Records provided:
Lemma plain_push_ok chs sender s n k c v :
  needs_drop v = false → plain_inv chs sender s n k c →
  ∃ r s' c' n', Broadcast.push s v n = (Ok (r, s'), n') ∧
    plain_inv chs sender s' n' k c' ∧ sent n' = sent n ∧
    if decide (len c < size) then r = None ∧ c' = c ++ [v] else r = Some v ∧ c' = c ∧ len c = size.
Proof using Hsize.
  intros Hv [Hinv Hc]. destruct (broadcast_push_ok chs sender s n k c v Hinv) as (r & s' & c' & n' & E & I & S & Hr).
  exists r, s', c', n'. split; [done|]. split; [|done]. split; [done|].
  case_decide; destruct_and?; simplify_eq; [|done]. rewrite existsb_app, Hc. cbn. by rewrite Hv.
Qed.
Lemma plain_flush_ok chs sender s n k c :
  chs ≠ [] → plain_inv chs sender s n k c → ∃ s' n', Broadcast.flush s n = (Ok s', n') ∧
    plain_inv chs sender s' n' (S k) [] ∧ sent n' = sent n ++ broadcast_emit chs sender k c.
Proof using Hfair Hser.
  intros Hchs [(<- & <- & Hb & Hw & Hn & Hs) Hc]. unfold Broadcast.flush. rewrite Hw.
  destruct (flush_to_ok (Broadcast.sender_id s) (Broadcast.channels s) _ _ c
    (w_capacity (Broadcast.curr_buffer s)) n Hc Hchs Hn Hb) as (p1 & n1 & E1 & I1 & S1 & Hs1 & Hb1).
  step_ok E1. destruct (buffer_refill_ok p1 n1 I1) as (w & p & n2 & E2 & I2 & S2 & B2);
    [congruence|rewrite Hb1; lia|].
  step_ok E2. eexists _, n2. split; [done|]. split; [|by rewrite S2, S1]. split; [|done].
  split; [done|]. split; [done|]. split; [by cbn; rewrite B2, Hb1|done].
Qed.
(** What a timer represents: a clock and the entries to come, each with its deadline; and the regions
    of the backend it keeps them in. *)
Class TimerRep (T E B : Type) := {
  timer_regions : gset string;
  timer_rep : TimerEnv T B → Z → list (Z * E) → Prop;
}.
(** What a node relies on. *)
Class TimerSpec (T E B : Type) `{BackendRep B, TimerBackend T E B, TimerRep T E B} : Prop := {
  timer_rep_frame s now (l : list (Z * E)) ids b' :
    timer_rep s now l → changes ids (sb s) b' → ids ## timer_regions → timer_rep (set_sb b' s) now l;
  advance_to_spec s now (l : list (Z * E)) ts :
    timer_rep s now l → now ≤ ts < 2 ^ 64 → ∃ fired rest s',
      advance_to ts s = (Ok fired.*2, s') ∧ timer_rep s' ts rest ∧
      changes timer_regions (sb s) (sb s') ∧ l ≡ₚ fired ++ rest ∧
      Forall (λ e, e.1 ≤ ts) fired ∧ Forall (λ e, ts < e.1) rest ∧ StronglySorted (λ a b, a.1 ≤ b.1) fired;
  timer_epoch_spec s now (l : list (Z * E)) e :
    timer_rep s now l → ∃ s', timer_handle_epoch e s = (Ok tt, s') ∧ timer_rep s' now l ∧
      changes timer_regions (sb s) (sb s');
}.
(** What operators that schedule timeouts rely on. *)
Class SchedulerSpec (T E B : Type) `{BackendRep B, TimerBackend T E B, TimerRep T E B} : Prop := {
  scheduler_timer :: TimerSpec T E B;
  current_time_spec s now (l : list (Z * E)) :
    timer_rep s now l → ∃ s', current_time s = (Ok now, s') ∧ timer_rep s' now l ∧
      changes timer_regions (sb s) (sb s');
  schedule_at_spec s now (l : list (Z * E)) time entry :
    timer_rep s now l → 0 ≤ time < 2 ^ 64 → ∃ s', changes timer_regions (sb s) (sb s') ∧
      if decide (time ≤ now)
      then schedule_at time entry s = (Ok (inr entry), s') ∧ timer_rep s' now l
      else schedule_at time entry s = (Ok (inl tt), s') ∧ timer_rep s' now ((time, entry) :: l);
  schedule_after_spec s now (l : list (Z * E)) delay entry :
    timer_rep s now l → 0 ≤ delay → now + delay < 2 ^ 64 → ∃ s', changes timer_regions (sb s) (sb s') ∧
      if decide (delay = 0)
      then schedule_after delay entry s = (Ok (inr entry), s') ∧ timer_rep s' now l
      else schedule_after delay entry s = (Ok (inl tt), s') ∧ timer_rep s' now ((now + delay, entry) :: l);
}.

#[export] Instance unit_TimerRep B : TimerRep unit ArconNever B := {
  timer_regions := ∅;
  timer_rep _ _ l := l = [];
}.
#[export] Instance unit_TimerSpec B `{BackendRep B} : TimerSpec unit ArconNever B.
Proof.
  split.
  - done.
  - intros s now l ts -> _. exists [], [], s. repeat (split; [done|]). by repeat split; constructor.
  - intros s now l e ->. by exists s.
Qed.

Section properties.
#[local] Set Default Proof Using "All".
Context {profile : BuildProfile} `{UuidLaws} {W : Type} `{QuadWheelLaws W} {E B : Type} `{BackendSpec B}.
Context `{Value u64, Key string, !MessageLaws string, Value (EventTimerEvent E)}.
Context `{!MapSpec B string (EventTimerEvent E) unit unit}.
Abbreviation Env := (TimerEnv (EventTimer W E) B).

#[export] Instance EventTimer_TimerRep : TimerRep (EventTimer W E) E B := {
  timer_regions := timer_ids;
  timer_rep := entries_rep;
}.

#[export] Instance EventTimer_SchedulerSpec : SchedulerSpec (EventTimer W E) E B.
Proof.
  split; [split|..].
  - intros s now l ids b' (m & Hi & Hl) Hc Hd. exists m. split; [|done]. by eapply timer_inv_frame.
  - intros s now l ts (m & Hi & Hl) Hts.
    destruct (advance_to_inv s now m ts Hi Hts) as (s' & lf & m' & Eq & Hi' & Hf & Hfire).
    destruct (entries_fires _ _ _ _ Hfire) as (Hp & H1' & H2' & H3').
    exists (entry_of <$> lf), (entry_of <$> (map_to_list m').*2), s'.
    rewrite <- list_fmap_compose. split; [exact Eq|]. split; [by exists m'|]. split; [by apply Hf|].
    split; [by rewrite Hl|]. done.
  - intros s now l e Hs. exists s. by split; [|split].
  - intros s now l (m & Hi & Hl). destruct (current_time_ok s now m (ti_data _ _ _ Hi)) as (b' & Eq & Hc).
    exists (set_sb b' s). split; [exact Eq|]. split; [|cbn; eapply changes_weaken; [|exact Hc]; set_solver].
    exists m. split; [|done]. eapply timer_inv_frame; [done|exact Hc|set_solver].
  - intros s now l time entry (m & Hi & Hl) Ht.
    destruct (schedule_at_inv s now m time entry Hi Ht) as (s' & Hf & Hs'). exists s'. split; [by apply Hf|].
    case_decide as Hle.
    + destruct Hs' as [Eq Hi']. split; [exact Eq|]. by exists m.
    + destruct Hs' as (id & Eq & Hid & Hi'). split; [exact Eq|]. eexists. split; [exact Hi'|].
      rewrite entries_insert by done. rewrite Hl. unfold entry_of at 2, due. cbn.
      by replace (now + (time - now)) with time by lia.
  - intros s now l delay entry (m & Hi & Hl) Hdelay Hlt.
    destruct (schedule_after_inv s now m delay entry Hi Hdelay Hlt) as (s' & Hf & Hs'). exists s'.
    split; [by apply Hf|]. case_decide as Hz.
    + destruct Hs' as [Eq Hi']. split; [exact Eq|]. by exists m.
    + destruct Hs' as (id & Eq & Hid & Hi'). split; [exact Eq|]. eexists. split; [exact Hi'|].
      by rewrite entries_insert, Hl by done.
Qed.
---
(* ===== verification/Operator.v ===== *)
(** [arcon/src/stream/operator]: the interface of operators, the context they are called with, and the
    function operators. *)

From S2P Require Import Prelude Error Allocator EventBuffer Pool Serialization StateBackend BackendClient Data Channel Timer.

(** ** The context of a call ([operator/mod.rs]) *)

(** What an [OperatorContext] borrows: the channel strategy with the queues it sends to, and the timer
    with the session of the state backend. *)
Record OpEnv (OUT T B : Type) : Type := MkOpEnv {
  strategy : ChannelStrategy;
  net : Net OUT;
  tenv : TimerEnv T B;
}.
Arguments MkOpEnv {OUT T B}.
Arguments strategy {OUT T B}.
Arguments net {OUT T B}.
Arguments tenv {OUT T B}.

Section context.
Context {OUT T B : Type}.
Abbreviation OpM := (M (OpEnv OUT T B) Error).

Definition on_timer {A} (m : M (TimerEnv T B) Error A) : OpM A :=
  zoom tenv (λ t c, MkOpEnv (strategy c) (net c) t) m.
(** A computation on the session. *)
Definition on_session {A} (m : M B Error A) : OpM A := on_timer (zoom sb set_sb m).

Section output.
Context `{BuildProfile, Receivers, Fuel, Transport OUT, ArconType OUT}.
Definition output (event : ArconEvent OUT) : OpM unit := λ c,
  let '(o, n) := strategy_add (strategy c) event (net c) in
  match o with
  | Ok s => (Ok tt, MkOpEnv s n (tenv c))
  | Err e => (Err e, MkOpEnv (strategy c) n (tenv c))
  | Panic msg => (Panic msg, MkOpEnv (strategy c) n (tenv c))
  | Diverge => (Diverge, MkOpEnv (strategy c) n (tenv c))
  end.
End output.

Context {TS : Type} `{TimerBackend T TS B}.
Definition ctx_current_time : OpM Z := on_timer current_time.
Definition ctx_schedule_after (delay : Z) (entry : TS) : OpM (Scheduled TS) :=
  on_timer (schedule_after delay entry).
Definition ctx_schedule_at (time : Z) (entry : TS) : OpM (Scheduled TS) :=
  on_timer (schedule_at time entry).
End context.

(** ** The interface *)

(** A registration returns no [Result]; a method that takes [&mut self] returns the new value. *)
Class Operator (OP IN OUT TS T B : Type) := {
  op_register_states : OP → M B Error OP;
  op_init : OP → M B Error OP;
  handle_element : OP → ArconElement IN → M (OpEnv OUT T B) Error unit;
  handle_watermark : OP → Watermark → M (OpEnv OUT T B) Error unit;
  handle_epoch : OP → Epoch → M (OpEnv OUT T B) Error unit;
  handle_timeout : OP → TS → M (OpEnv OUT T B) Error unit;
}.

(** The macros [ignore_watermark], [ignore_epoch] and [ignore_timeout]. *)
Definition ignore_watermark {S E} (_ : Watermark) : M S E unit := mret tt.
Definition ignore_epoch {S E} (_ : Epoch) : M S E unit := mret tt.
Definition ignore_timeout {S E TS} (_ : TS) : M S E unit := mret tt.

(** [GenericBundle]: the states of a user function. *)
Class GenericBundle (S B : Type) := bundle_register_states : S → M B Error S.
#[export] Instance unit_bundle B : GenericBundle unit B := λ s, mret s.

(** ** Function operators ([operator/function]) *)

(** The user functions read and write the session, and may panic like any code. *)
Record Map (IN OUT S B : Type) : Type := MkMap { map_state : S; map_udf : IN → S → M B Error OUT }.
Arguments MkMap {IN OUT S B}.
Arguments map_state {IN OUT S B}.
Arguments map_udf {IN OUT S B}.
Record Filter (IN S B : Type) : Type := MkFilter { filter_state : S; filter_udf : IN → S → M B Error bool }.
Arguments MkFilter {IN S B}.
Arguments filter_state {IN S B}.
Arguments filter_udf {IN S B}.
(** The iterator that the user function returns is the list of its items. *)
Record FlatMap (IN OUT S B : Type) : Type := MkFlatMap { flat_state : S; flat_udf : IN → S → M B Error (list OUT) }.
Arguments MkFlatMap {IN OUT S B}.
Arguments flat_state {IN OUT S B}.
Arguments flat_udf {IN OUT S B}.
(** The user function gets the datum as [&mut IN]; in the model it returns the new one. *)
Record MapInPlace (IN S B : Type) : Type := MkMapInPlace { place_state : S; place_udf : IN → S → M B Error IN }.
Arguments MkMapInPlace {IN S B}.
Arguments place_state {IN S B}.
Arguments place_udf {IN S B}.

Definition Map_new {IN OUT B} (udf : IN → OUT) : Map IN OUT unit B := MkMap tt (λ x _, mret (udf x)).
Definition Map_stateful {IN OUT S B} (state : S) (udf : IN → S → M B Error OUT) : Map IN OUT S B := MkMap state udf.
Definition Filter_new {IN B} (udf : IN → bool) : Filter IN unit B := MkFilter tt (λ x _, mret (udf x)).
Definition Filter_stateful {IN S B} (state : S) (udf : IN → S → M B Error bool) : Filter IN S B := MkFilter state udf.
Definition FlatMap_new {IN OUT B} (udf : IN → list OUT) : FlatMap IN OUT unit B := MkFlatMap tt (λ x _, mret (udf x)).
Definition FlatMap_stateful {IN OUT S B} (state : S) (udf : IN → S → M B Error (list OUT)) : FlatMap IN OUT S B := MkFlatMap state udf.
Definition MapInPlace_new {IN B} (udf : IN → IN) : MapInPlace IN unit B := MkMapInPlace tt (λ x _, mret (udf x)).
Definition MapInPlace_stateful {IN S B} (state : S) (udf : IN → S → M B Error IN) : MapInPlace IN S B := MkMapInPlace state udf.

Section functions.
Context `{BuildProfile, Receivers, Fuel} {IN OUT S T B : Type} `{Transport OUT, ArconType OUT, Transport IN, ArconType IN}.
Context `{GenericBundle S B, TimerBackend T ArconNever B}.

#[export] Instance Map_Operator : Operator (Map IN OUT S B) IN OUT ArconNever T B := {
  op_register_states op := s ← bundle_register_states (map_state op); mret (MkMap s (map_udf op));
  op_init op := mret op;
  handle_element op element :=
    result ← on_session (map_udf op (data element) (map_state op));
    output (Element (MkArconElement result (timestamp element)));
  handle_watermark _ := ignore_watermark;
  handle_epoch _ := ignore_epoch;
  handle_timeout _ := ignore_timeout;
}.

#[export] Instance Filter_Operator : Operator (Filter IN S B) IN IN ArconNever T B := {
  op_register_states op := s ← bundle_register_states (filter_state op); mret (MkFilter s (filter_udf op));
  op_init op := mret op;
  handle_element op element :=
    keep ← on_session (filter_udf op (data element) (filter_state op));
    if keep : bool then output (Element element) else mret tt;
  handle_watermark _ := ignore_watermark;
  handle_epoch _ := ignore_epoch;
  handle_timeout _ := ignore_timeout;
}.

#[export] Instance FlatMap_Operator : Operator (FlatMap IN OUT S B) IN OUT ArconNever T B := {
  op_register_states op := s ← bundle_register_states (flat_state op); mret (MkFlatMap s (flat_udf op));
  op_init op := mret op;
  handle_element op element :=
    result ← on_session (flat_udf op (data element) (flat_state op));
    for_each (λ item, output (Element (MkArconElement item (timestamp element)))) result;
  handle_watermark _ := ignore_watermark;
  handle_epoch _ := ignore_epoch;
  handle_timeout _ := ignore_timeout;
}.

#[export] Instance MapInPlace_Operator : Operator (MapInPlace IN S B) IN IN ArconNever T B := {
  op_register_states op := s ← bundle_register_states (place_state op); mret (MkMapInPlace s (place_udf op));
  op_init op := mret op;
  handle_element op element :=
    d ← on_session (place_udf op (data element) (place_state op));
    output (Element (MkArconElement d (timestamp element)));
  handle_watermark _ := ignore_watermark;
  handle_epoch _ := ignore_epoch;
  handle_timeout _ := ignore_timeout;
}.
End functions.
...
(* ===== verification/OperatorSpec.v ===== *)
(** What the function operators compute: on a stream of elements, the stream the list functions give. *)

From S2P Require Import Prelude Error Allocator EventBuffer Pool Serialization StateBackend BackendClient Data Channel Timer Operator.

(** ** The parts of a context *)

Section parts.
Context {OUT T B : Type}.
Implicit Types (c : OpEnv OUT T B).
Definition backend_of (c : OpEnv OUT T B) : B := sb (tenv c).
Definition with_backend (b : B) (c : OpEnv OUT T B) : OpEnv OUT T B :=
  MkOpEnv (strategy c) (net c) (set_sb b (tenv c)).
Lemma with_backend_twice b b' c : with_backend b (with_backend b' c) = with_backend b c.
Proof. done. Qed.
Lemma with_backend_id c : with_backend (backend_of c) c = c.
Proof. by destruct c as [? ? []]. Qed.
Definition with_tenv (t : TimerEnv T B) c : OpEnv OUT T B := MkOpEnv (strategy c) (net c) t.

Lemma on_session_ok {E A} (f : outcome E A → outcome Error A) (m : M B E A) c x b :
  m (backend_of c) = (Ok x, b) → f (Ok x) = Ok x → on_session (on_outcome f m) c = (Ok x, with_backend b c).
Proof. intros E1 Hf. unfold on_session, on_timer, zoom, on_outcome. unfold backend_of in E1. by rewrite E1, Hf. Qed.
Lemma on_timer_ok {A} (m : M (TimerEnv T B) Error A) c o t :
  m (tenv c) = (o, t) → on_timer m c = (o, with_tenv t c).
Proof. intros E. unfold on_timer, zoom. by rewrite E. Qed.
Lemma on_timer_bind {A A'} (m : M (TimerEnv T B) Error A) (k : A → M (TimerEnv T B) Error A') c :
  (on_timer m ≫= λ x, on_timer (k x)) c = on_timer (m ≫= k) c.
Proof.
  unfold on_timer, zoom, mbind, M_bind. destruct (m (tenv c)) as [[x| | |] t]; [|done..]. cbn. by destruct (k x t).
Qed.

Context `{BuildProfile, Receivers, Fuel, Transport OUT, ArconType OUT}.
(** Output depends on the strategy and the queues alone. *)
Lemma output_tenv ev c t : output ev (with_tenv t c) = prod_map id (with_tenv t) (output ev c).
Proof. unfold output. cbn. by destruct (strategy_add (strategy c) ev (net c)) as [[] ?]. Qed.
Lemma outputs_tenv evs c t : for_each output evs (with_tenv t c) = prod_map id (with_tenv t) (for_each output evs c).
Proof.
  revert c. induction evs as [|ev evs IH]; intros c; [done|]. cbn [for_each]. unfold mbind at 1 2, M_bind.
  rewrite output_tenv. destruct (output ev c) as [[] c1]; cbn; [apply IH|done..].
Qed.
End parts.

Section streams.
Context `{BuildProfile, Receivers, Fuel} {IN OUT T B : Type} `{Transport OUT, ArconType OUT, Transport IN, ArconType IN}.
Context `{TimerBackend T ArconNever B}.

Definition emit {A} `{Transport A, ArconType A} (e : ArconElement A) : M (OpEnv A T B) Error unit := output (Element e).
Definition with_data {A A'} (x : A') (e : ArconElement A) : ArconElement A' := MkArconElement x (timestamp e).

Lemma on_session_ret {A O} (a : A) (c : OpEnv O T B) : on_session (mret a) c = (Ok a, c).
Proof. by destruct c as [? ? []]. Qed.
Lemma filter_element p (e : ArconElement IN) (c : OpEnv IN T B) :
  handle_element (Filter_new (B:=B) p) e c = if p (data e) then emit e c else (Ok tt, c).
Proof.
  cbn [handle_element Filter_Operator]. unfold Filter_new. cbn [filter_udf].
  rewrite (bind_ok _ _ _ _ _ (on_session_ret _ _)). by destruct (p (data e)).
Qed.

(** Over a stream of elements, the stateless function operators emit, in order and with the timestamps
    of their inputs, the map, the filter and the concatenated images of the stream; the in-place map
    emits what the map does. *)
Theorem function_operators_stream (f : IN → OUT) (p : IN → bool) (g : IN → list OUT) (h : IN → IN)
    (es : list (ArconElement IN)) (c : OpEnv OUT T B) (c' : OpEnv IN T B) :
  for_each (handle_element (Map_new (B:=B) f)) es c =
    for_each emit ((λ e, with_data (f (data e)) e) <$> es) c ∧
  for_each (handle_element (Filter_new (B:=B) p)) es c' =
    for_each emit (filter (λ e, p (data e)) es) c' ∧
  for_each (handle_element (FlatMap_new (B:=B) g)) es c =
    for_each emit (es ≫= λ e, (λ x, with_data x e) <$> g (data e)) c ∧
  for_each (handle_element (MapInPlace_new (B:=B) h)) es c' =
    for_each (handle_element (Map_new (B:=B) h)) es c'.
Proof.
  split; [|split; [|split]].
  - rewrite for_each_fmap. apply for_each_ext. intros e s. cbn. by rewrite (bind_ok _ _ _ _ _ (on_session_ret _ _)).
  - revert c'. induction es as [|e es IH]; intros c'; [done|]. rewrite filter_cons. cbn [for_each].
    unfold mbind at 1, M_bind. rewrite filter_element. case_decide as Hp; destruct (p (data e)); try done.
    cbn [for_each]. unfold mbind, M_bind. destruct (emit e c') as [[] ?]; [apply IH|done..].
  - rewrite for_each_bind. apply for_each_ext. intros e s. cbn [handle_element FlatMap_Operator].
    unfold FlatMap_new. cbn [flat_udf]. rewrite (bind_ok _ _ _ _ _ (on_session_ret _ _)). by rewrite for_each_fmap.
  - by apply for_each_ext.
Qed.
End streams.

The problem: Where a line above contains the string "induction", tally it, then give the number alone.

Output: 2